The default native configuration starts faster but does not quite reach the same peak performance.
However, you must then use a good benchmarking tool, like benchmark-ips
described below, to run the benchmark, or the slower
warmup time will mean that you do not see TruffleRuby's true performance in the benchmark.
If you want to write simpler benchmarks that just run a while loop with a simple timer (which we would not recommend anyway), then use the default native mode so that startup and warmup time is shorter.
If you are examining the performance of TruffleRuby, we would recommend that you always run with the --engine.TraceCompilation
flag.
If you see compilation failures or repeated compilation of the same methods, this is an indicator that something is not working as intended and you may need to examine why, or ask us to help you do so.
If you do not run with this flag, TruffleRuby will try to work around errors and you will not see that there is a problem.

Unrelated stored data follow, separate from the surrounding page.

(* ===== verification/Bitfield.v ===== *)
(** Bit-field access macros of [src/src/compat/bitfield.h].

    A buffer is the list of the values of its units (objects of the unsigned
    type [type] given to the macros).  The macros are generic in the unit type
    and in the type of the value; [ctype] carries the width and signedness of
    such a type.  An access outside the buffer is [None].

    The abstract view of a buffer is its sequence of bits, numbered from the
    least significant bit of unit 0 ([le_bit]) or from its most significant bit
    ([be_bit]); the [_spec] lemmas state the macros on that view and the class
    [BitCodec] is the contract that [Ctfser] relies on. *)

From S2P Require Import Prelude.

(** * C integer types *)

Record ctype := CType { ct_width : Z; ct_signed : bool }.

Definition ct_wrap (t : ctype) (z : Z) : Z :=
  if ct_signed t then wraps (ct_width t) z else wrapu (ct_width t) z.

Definition uint8_t := CType 8 false.
Definition uint16_t := CType 16 false.
Definition uint32_t := CType 32 false.
Definition uint64_t := CType 64 false.
Definition int64_t := CType 64 true.

Definition ct_ok (t : ctype) : Prop :=
  ct_width t = 8 \/ ct_width t = 16 \/ ct_width t = 32 \/ ct_width t = 64.

Definition ct_range (t : ctype) (z : Z) : Prop := ct_wrap t z = z.

(** * Masks and shifts *)

Definition _bt_cast_value_to_unsigned (t : ctype) (v : Z) : Z := wrapu (ct_width t) v.

(** Cast of [v], of type [tv], to the unsigned type as wide as [ty]. *)
Definition _bt_cast_value_to_unsigned_type (ty tv : ctype) (v : Z) : Z :=
  wrapu (ct_width ty) (_bt_cast_value_to_unsigned tv v).

Definition _bt_fill_mask (t : ctype) : Z := ct_wrap t (Z.lnot 0).

Definition _bt_lshift (t : ctype) (v shift : Z) : Z :=
  ct_wrap t (wrapu 64 (Z.shiftl (_bt_cast_value_to_unsigned t v) shift)).

Definition _bt_make_mask_complement (t : ctype) (length : Z) : Z :=
  _bt_lshift t (_bt_fill_mask t) length.

Definition _bt_make_mask (t : ctype) (length : Z) : Z :=
  ct_wrap t (Z.lnot (_bt_make_mask_complement t length)).

(** The [(-1 >> 1) == -1] branch: the compiler's [>>] carries the sign. *)
Definition _bt_rshift (v shift : Z) : Z := Z.shiftr v shift.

The TruffleRuby team recommends that you use benchmark-ips
to check the performance of TruffleRuby.
It makes things easier for us if you report any potential performance problems using a report from benchmark-ips
.
A benchmark could look like this:
require 'benchmark/ips'
Benchmark.ips do |x|
x.iterations = 2
x.report("adding") do
14 + 2
end
end
We use the x.iterations =
extension in benchmark-ips
to run the warmup and measurement cycles of benchmark-ips
two times, to ensure the results are stable and that enough warmup was provided (which can be tweaked with x.warmup = 5
).
You should see something like this:
Warming up --------------------------------------
adding 20.933k i/100ms
adding 1.764M i/100ms
Calculating -------------------------------------
adding 2.037B (±12.7%) i/s - 9.590B in 4.965741s
adding 2.062B (±11.5%) i/s - 10.123B in 4.989398s
We want to look at the last line, which says that TruffleRuby runs 2.062 billion iterations of this block per second, with a margin of error of ±11.5%.

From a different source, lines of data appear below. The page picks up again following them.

(** C25: round trip of a whole stream file.  For every list of packets of
    integer and string fields, whatever the packets' growth and the system
    calls' interruptions: initializing the serializer, writing each packet
    (open, fields, close at the next byte boundary) and finalizing never leaves
    the mapped memory, and when it reports success the file holds exactly the
    packets, one after the other, and a reader that aligns as the fields do
    gets every value back, cut to its field's size. *)
Theorem ctfser_stream_roundtrip (bo : byte_order) (s : state W) (pks : list (list field)) :
  Forall packet_ok pks -> packets_bytes pks <= 2 ^ 60 ->
  exists r s', write_stream debug s bo pks = Some (r, s') /\
    (r = 0 -> read_stream bo (file s') pks = Some (map (map canonical) pks) /\
              Z.of_nat (length (file s')) = packets_bytes pks).
Proof using All.
  intros Hok Hroom. unfold write_stream, bt_ctfser_init.
  destruct (os_open (os s)) as [fd0 w0].
  destruct (Z.ltb_spec fd0 0) as [|Hfd]; cbn [negb Z.eqb]; [by eexists _, _|].
  set (s0 := State _ [] w0).
  assert (Hb : between s0).
  { constructor; simpl; try (done || lia); [by left|constructor]. }
  destruct (write_packets_ok debug pks s0 bo Hb Hok) as (r & s1 & -> & Hr); [simpl; lia|].
  destruct (Z.eqb_spec r 0) as [->|]; cbn [negb]; [|by eexists _, _].
  destruct (Hr eq_refl) as (Hb1 & Hsz & ps & Hps & Hall).
  destruct (fini_ok s1 Hb1) as (r & s2 & -> & Hr2). exists r, s2. split; [done|].
  intros ->. destruct (Hr2 eq_refl) as (Hf & _). simpl in *.
  assert (Hlen : Z.of_nat (length (file s2)) = packets_bytes pks).
  { rewrite Hf. unfold stream_bytes. pose proof Hb1 as []. rewrite length_take. lia. }
  split; [|done]. replace (file s2) with (concat ps) in *.
  - apply read_stream_ok; [done|done|lia].
  - rewrite Hf, Hps. unfold stream_bytes. simpl. done.
Qed.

Compare that to an implementation like Rubinius:
Warming up --------------------------------------
adding 71.697k i/100ms
adding 74.983k i/100ms
Calculating -------------------------------------
adding 2.111M (±12.2%) i/s - 10.302M
adding 2.126M (±10.6%) i/s - 10.452M
Here, TruffleRuby's performance can be described as a thousand times faster than Rubinius. That seems like a lot - and what is actually happening here is that TruffleRuby is optimizing away your benchmark. The effect is less pronounced with complex code that cannot be optimized away.

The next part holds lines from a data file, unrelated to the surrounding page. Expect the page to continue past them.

(* ===== verification/StarGlob.v ===== *)
(** Star globbing: [bt_common_normalize_star_glob_pattern] and
    [bt_common_star_glob_match] of [src/src/common/common.c].

    Pattern and candidate are arrays of characters ([list Z]) with a length that
    may be larger than the strings they hold; reading outside an array is
    [None].  The [goto]s of the matcher are the recursive calls of
    [star_glob_loop]; [glob_fuel] bounds their number.  The specification is the
    relation [matches] between a pattern and the strings of its language. *)

From S2P Require Import Prelude.

Definition STAR : Z := 42.
Definition BACKSLASH : Z := 92.

(** * Normalization *)

(** The loop over [p], writing at [np <= p] in the same array. *)
Fixpoint normalize_loop (fuel : nat) (s : list Z) (p np : nat) (got_star : bool)
  : option (list Z) :=
  match fuel with
  | O => None
  | S fuel =>
      do ch <- s !! p;
      if ch =? 0 then Some (<[np := 0]> s)
      else if ch =? STAR then
        if got_star then normalize_loop fuel s (S p) np got_star
        else normalize_loop fuel (<[np := ch]> s) (S p) (S np) true
      else if ch =? BACKSLASH then
        let s := <[np := ch]> s in
        do ch <- s !! S p;
        if ch =? 0 then Some (<[S np := 0]> s)
        else normalize_loop fuel (<[S np := ch]> s) (S (S p)) (S (S np)) false
      else normalize_loop fuel (<[np := ch]> s) (S p) (S np) false
  end.

Definition bt_common_normalize_star_glob_pattern (pattern : list Z) : option (list Z) :=
  normalize_loop (length pattern) pattern 0 0 false.

(** * Matching *)

Definition at_end_of_pattern (p : nat) (pattern : list Z) (pattern_len : nat) : option bool :=
  if (p =? pattern_len)%nat then Some true else do ch <- pattern !! p; Some (ch =? 0).

Section loop.
Context (pattern : list Z) (pattern_len : nat) (candidate : list Z) (candidate_len : nat).

(** [(c - candidate) < candidate_len && *c != '\0'] *)
Definition candidate_left (c : nat) : option bool :=
  if (c <? candidate_len)%nat then do ch <- candidate !! c; Some (negb (ch =? 0))
  else Some false.

Fixpoint star_glob_loop (fuel : nat) (got_a_star : bool) (retry_c retry_p c p : nat)
  : option bool :=
  match fuel with
  | O => None
  | S fuel =>
      do more <- candidate_left c;
      if (more : bool) then
        do cch <- candidate !! c;
        (* label [end_of_pattern] *)
        let end_of_pattern :=
          if negb got_a_star then Some false
          else star_glob_loop fuel got_a_star (S retry_c) retry_p (S retry_c) retry_p in
        do at_end <- at_end_of_pattern p pattern pattern_len;
        if (at_end : bool) then end_of_pattern else
        do pch <- pattern !! p;
        if pch =? STAR then
          do at_end <- at_end_of_pattern (S p) pattern pattern_len;
          if (at_end : bool) then Some true
          else star_glob_loop fuel true c (S p) c (S p)
        else
          let p := if pch =? BACKSLASH then S p else p in
          do at_end <- at_end_of_pattern p pattern pattern_len;
          if (at_end : bool) then end_of_pattern else
          do pch <- pattern !! p;
          if negb (cch =? pch) then end_of_pattern
          else star_glob_loop fuel got_a_star retry_c retry_p (S c) (S p)
      else
        do at_end <- at_end_of_pattern p pattern pattern_len;
        if (at_end : bool) then Some true else
        do pch <- pattern !! p;
        if pch =? STAR then at_end_of_pattern (S p) pattern pattern_len else Some false
  end.

Definition glob_fuel : nat :=
  ((length pattern * S (length candidate) + length candidate) * S (length candidate)
   + S (length candidate))%nat.

Definition bt_common_star_glob_match : option bool :=
  star_glob_loop glob_fuel false 0 0 0 0.
End loop.

(** * The language of a pattern *)

Inductive matches : list Z -> list Z -> Prop :=
| matches_nil : matches [] []
| matches_star p c1 c2 : matches p c2 -> matches (STAR :: p) (c1 ++ c2)
| matches_escaped ch p c : matches p c -> matches (BACKSLASH :: ch :: p) (ch :: c)
| matches_char ch p c :
    ch <> STAR -> ch <> BACKSLASH -> matches p c -> matches (ch :: p) (ch :: c).

(** No two unescaped stars in a row; [after_star]: the previous character is an
    unescaped star. *)
Fixpoint no_double_star (after_star : bool) (p : list Z) : bool :=
  match p with
  | [] => true
  | ch :: p =>
      if ch =? STAR then negb after_star && no_double_star true p
      else if ch =? BACKSLASH then
        match p with [] => true | _ :: p => no_double_star false p end
      else no_double_star false p
  end.

(** The string that normalization leaves. *)
Fixpoint normalized (got_star : bool) (p : list Z) : list Z :=
  match p with
  | [] => []
  | ch :: p =>
      if ch =? STAR then if got_star then normalized true p else ch :: normalized true p
      else if ch =? BACKSLASH then
        match p with [] => [ch] | ch' :: p => ch :: ch' :: normalized false p end
      else ch :: normalized false p
  end.

Example glob_ex1 :
  bt_common_star_glob_match [104; 105; 42; 101; 42; 111; 0] 100 [104; 105; 104; 101; 101; 111; 0] 100
  = Some true.
Proof. vm_compute. reflexivity. Qed.

(** Without normalization, two stars do not match the empty string. *)
Example glob_ex2 : bt_common_star_glob_match [42; 42; 0] 2 [0] 0 = Some false.
Proof. vm_compute. reflexivity. Qed.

Some benchmarking tools for other languages have features called "blackholes." These surround a value and make it appear to be a variable at runtime, even if it is in fact a constant, so that the optimizer does not remove it and actually performs any computations that use it. However, TruffleRuby uses extensive value profiling (caching of values and turning them into constants), so that even if you make a value appear to be a variable at its source, it is likely to be value-profiled at an intermediate stage. In general, more complex benchmarks that naturally defeat value profiling are preferable, rather than manually adding annotations to turn off important features.